(** No read and no write waits for ever.  In every reachable state where a
    request is not settled some step of a request changes the state (there is no
    deadlock), and every step of requests that changes it leaves less work; so
    reads and writes that end let every request settle, in any order. *)
Theorem hidden_requests_settle ops :
  let c := hidden_runs newHiddenState ops in
  (∀ o, job_step o → hidden_step c o = c ∨ workLeft (hidden_step c o) < workLeft c) ∧
  ((∀ o, job_step o → hidden_step c o = c) → ∀ n, n < length (jobs c) → settled c n = true) ∧
  ∃ ops', Forall job_step ops' ∧ workLeft (hidden_runs c ops') ≤ workLeft c ∧
    ∀ n, n < length (jobs c) → settled (hidden_runs c ops') n = true.
Proof.
  intros c. assert (hidden_ok c) as Hc by apply hidden_reachable. split_and!.
  - intros o Ho. by apply job_step_work.
  - intros Hstuck n Hn. destruct (settled c n) eqn:Hs; [done|exfalso].
    destruct (least_unsettled c n Hn Hs) as (m&Hm&Hsm&Hbefore).
    destruct (first_unsettled c m Hc Hm Hsm Hbefore) as (o&Ho&Hne). by apply Hne, Hstuck.
  - by apply settle_all.
Qed.

(** ** Changing the hidden keys *)

Lemma elem_of_setAdd k ids x : x ∈ setAdd k ids ↔ x ∈ ids ∨ x = k.
Proof.
  unfold setAdd. destruct (includes k ids) eqn:E; [apply includes_true in E; naive_solver|].
  rewrite elem_of_app, list_elem_of_singleton. done.
Qed.

Lemma NoDup_setAdd k ids : NoDup ids → NoDup (setAdd k ids).
Proof.
  intros Hnd. unfold setAdd. destruct (includes k ids) eqn:E; [done|]. apply includes_false in E.
  apply NoDup_app. split_and!; [done| |apply NoDup_singleton]. intros x Hx. by intros ->%list_elem_of_singleton.
Qed.

Lemma fold_add_spec ks ids :
  NoDup ids →
  let r := fold_left (λ ids k, match k with Some k => setAdd k ids | None => ids end) ks ids in
  NoDup r ∧ ∀ x, x ∈ r ↔ x ∈ ids ∨ Some x ∈ ks.
Proof.
  revert ids. induction ks as [|[k|] ks IH]; intros ids Hnd; cbn [fold_left].
  - split; [done|]. intros x. pose proof (not_elem_of_nil (Some x)). naive_solver.
  - destruct (IH (setAdd k ids) (NoDup_setAdd k ids Hnd)) as [H1 H2]. split; [done|]. intros x.
    rewrite H2, elem_of_setAdd, elem_of_cons. naive_solver.
  - destruct (IH ids Hnd) as [H1 H2]. split; [done|]. intros x. rewrite H2, elem_of_cons. naive_solver.
Qed.

Lemma fold_delete_spec ks ids :
  NoDup ids →
  let r := fold_left (λ ids k, match k with Some k => setDelete k ids | None => ids end) ks ids in
  NoDup r ∧ ∀ x, x ∈ r ↔ x ∈ ids ∧ Some x ∉ ks.
Proof.
  revert ids. induction ks as [|[k|] ks IH]; intros ids Hnd; cbn [fold_left].
  - split; [done|]. intros x. pose proof (not_elem_of_nil (Some x)). naive_solver.
  - destruct (IH (setDelete k ids)) as [H1 H2]; [by apply NoDup_filter|]. split; [done|]. intros x.
    rewrite H2. unfold setDelete. rewrite list_elem_of_filter, elem_of_cons. naive_solver.
  - destruct (IH ids Hnd) as [H1 H2]. split; [done|]. intros x. rewrite H2, elem_of_cons. naive_solver.
Qed.

(** The new keys are distinct: those of before and the added ones, but not the
    deleted ones. *)
Lemma hidden_changes_spec currentIds changes :
  let r := applyHiddenTreeNodeChanges currentIds (Some changes) in
  NoDup r ∧ ∀ k, k ∈ r ↔ (k ∈ currentIds ∨ Some k ∈ add changes) ∧ Some k ∉ delete changes.
Proof.
  unfold applyHiddenTreeNodeChanges.
  destruct (fold_add_spec (add changes) (uniq currentIds) (NoDup_uniq _)) as [H1 H2].
  destruct (fold_delete_spec (delete changes) _ H1) as [H3 H4]. split; [exact H3|].
  intros k. rewrite H4, H2, elem_of_uniq. done.
Qed.

(** A write requested during an initialization runs after it; after a reset the
    read commits nothing. *)
Example hidden_sample :
  let c := hidden_runs newHiddenState [OpInitialize false; OpStart 0; OpWrite; OpStart 1] in
  (jobs c !! 1) = Some (mkJob Write [0] Queued false) ∧
  committed (hidden_runs c [OpEnd 0 true]) = [0] ∧
  committed (hidden_runs c [OpReset; OpEnd 0 true]) = [].
Proof. by vm_compute. Qed.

• _Requirement_
Copy out every line of the material above that contains the string "destruct".

• _Answer to the exercise_
  - intros Hstuck n Hn. destruct (settled c n) eqn:Hs; [done|exfalso].
    destruct (least_unsettled c n Hn Hs) as (m&Hm&Hsm&Hbefore).
    destruct (first_unsettled c m Hc Hm Hsm Hbefore) as (o&Ho&Hne). by apply Hne, Hstuck.
  unfold setAdd. destruct (includes k ids) eqn:E; [apply includes_true in E; naive_solver|].
  intros Hnd. unfold setAdd. destruct (includes k ids) eqn:E; [done|]. apply includes_false in E.
  - destruct (IH (setAdd k ids) (NoDup_setAdd k ids Hnd)) as [H1 H2]. split; [done|]. intros x.
  - destruct (IH ids Hnd) as [H1 H2]. split; [done|]. intros x. rewrite H2, elem_of_cons. naive_solver.
  - destruct (IH (setDelete k ids)) as [H1 H2]; [by apply NoDup_filter|]. split; [done|]. intros x.
  - destruct (IH ids Hnd) as [H1 H2]. split; [done|]. intros x. rewrite H2, elem_of_cons. naive_solver.
  destruct (fold_add_spec (add changes) (uniq currentIds) (NoDup_uniq _)) as [H1 H2].
  destruct (fold_delete_spec (delete changes) _ H1) as [H3 H4]. split; [exact H3|].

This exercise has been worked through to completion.